VATGPB5220 - Police authorities: specific activities: covert operations

By their nature some covert police operations are subject to secrecy. These types of operation can involve officers working under cover for long periods of time and so, to minimise any risk of compromising the operations or the officers’ safety, all invoices are retained within the directorate and any postings to the general ledger are anonymised. The circumstances of the operations may involve the police concealing their identities by buying supplies in the name of a fictitious business and, on other occasions, they will deliberately avoid obtaining normal VAT documentation

These covert activities can result in significant expenditure without any evidence of the VAT element and the main accounting staff are not advised of anything more than the gross spend to an account code. In these circumstances it is acknowledged that recoverable VAT will have been incurred on costs and requests for agreed recovery rates may be sought.

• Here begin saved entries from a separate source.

(** ** More on the credential store *)

(** X7.  What [upsert_credentials] returns is what [get_credentials] then
    reads for that account, the other accounts read as before, and the
    row carries the new access token, the expiry clock + [expires_in]
    seconds and the service-account flag of the call; for an account the
    store did not know, the row is exactly the arguments. *)
Theorem upsert_then_get_credentials
    account_id access_token refresh_token expires_in scopes is_service_account w :
  exists r w1,
    upsert_credentials account_id access_token refresh_token expires_in scopes
                       is_service_account w = (Ok r, w1) /\
    fst (get_credentials account_id w1) = Ok (Some r) /\
    (forall other, other <> account_id ->
                   fst (get_credentials other w1) = fst (get_credentials other w)) /\
    TokenCredential.access_token r = Some access_token /\
    TokenCredential.expires_at r = Some (now w + seconds expires_in) /\
    TokenCredential.is_service_account r = is_service_account /\
    (token_credentials w !! account_id = None ->
     r = TokenCredential.mk account_id (Some access_token) refresh_token
                            (Some (now w + seconds expires_in)) scopes is_service_account).
Proof.
  unfold upsert_credentials, get_credentials, utcnow, bind, gets, emit, modify, ret.
  simpl. do 2 eexists. split; [reflexivity|]. simpl.
  rewrite lookup_insert_eq. split; [reflexivity|].
  split; [intros other Hne; rewrite lookup_insert_ne by congruence; reflexivity|].
  destruct (token_credentials w !! account_id); simpl; repeat split; auto; discriminate.
Qed.

(** X8.  After [store_refresh_token] for an account the store did not
    know, the credential holds no access token, so the next [get_token]
    (cache miss, refresh-token mode with a repository) goes to the token
    endpoint, and the form it posts carries exactly the stored refresh
    token and scopes, whatever refresh token the settings name. *)
Theorem stored_refresh_token_is_used account_id refresh_token scopes w :
  wiring_repository W = true ->
  truthy (Settings.googledrive_service_account_key_path (wiring_settings W)) = false ->
  tokens w !! resolve_account W account_id = None ->
  token_credentials w !! resolve_account W account_id = None ->
  refresh_token <> "" ->
  exists status,
    token_posts (trace (snd (get_token W account_id
                               (snd (store_refresh_token (resolve_account W account_id)
                                                         refresh_token scopes w))))) =
      token_posts (trace w)
        ++ [(TokenForm.mk (Settings.googledrive_client_id (wiring_settings W))
                          (Settings.googledrive_client_secret (wiring_settings W))
                          "refresh_token" refresh_token
                          (if truthy scopes then scopes else None), status)].
Proof.
  intros Hrepo Hsa Hcache Hstore Hne.
  set (acct := resolve_account W account_id) in *.
  set (w1 := snd (store_refresh_token acct refresh_token scopes w)).
  assert (Hrow : token_credentials w1 !! acct =
                 Some (TokenCredential.mk acct None (Some refresh_token) None scopes false)).
  { unfold w1, store_refresh_token, get_credentials, bind, gets, emit, modify, ret.
    simpl. rewrite Hstore, lookup_insert_eq. reflexivity. }
  assert (Hposts : token_posts (trace w1) = token_posts (trace w)).
  { unfold w1, store_refresh_token, get_credentials, bind, gets, emit, modify, ret.
    simpl. rewrite !token_posts_app. simpl. rewrite !app_nil_r. reflexivity. }
  assert (Htok : tokens w1 = tokens w) by reflexivity.
  clearbody w1.
  apply String.eqb_neq in Hne.
  rewrite get_token_miss; fold acct; rewrite ?Htok, ?Hcache; try reflexivity; try exact Hsa.
  2:{ unfold stored_record. rewrite Hrepo, Hrow. reflexivity. }
  rewrite exchange_refresh_token_unfold.
  unfold stored_record, looked_up. rewrite Hrepo, Hrow.
  unfold chosen_refresh_token, refresh_form, stored_refresh_token, stored_scopes.
  simpl. rewrite Hne. simpl. rewrite Hne.
  unfold post_token, upsert_credentials, get_credentials, utcnow, bind, gets, emit,
    modify, elapse, json, raise, ret.
  simpl. rewrite ?Hne. simpl.
  match goal with
  | |- context [token_endpoint E ?tr ?form] =>
      exists (HttpResponse.status_code <$> token_endpoint E tr form);
      destruct (token_endpoint E tr form) as [response|]
  end; simpl.
  - destruct (400 <=? HttpResponse.status_code response);
      destruct (HttpResponse.json response) as [data|]; simpl;
      try destruct (TokenJson.access_token data); simpl;
      rewrite !token_posts_app, Hposts; simpl; rewrite ?app_nil_r; reflexivity.
  - rewrite !token_posts_app, Hposts. simpl. rewrite ?app_nil_r. reflexivity.
Qed.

A pragmatic approach is necessary. Agreement may be achieved by examining the nature of the expenditure and the suppliers for each of the account codes. Some of the expenditure categories will clearly involve standard-rated items such as hotel and telephone bills, whilst others will either not attract VAT or the VAT will not be recoverable.

The suppliers’ status must also be considered in the sense that some of them may not, either genuinely or fraudulently, be registered for VAT. For example, a bed and breakfast room will ordinarily be standard rated. But if the room is being used as part of an observation exercise in a run-down neighbourhood there is a strong possibility that VAT will not be charged.

Some account codes will include supplies with a mixture of liabilities and recoverability. In that case a weighted average may be the best approach to determine the proportion on which VAT is recoverable.